* **Required action**:
In the listing beneath this line, copy exactly the lines starting with the one containing "Local Open Scope Qc_scope." and going on through the one containing "by (to_Q; reflexivity).".

* **Material provided**:

(** Whatever the shape of the values, the longitudes of a subset are a
    selection of the longitudes the filter ran on. *)
Lemma subset_longitude_Forall (P : T -> Prop) (x : DataArray T V)
    (latmin latmax lonmin lonmax : T) (reassign : bool) :
  Forall P (if reassign then map shift_longitude (longitude x) else longitude x) ->
  Forall P (longitude (generate_geographical_subset na x latmin latmax lonmin lonmax reassign)).
Proof.
  intros HP. unfold generate_geographical_subset, where_drop.
  cbn [longitude]. apply Forall_isel.
  destruct reassign; exact HP.
Qed.
End Reassign.

(** *** Exact arithmetic *)

Module ExactFacts.
Local Open Scope Qc_scope.

Lemma this_Q2Qc (q : Q) : (this (Q2Qc q) == q)%Q.
Proof. simpl. apply Qred_correct. Qed.

(** Read a statement over [Qc] as a statement over [Q]. *)
Ltac to_Q :=
  unfold Qcdiv, Qcminus; unfold Qcplus, Qcmult, Qcopp, Qcinv;
  repeat match goal with
         | |- context [this (Q2Qc ?q)] => rewrite (this_Q2Qc q)
         end.

(** The remainder by 360 as a statement over [Q]. *)
Lemma shift_longitude_this (lon : Qc) :
  (this (shift_longitude lon)
   == (lon + 180) - 360 * inject_Z (Qfloor ((lon + 180) / 360)) - 180)%Q.
Proof.
  unfold shift_longitude. simpl num_sub. simpl num_mod. simpl num_add.
  simpl num_of_Z. unfold Exact.remainder, Exact.floor.
  assert (E : (this ((lon + Q2Qc (inject_Z 180)) / Q2Qc (inject_Z 360))
               == (lon + 180) / 360)%Q) by (to_Q; reflexivity).
  rewrite (Qfloor_comp _ _ E). to_Q.
  change (inject_Z 180) with 180%Q. change (inject_Z 360) with 360%Q.
  ring.
Qed.

Lemma Qfloor_unit (q : Q) : (0 <= q)%Q -> (q < 1)%Q -> Qfloor q = 0%Z.
Proof.
  intros H0 H1.
  pose proof (Qfloor_le q) as Hle. pose proof (Qlt_floor q) as Hlt.
  assert (Hk1 : (Qfloor q < 1)%Z)
    by (rewrite Zlt_Qlt; eapply Qle_lt_trans; [exact Hle | exact H1]).
  assert (Hk0 : (0 < Qfloor q + 1)%Z)
    by (rewrite Zlt_Qlt; eapply Qle_lt_trans; [exact H0 | exact Hlt]).
  lia.
Qed.

Lemma shift_longitude_range (lon : Qc) :
  Q2Qc (inject_Z (-180)) <= shift_longitude lon /\
  shift_longitude lon < Q2Qc (inject_Z 180).
Proof.
  unfold Qcle, Qclt. rewrite !this_Q2Qc, shift_longitude_this.
  set (t := ((lon + 180) / 360)%Q).
  pose proof (Qfloor_le t) as Hle. pose proof (Qlt_floor t) as Hlt.
  rewrite inject_Z_plus in Hlt.
  assert (Et : (lon + 180 == 360 * t)%Q) by (unfold t; field).
  set (k := inject_Z (Qfloor t)) in *.
  change (inject_Z 1) with 1%Q in Hlt. change (inject_Z (-180)) with (-180)%Q.
  change (inject_Z 180) with 180%Q.
  split; lra.
Qed.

* **Expected output**:
Local Open Scope Qc_scope.

Lemma this_Q2Qc (q : Q) : (this (Q2Qc q) == q)%Q.
Proof. simpl. apply Qred_correct. Qed.

(** Read a statement over [Qc] as a statement over [Q]. *)
Ltac to_Q :=
  unfold Qcdiv, Qcminus; unfold Qcplus, Qcmult, Qcopp, Qcinv;
  repeat match goal with
         | |- context [this (Q2Qc ?q)] => rewrite (this_Q2Qc q)
         end.

(** The remainder by 360 as a statement over [Q]. *)
Lemma shift_longitude_this (lon : Qc) :
  (this (shift_longitude lon)
   == (lon + 180) - 360 * inject_Z (Qfloor ((lon + 180) / 360)) - 180)%Q.
Proof.
  unfold shift_longitude. simpl num_sub. simpl num_mod. simpl num_add.
  simpl num_of_Z. unfold Exact.remainder, Exact.floor.
  assert (E : (this ((lon + Q2Qc (inject_Z 180)) / Q2Qc (inject_Z 360))
               == (lon + 180) / 360)%Q) by (to_Q; reflexivity).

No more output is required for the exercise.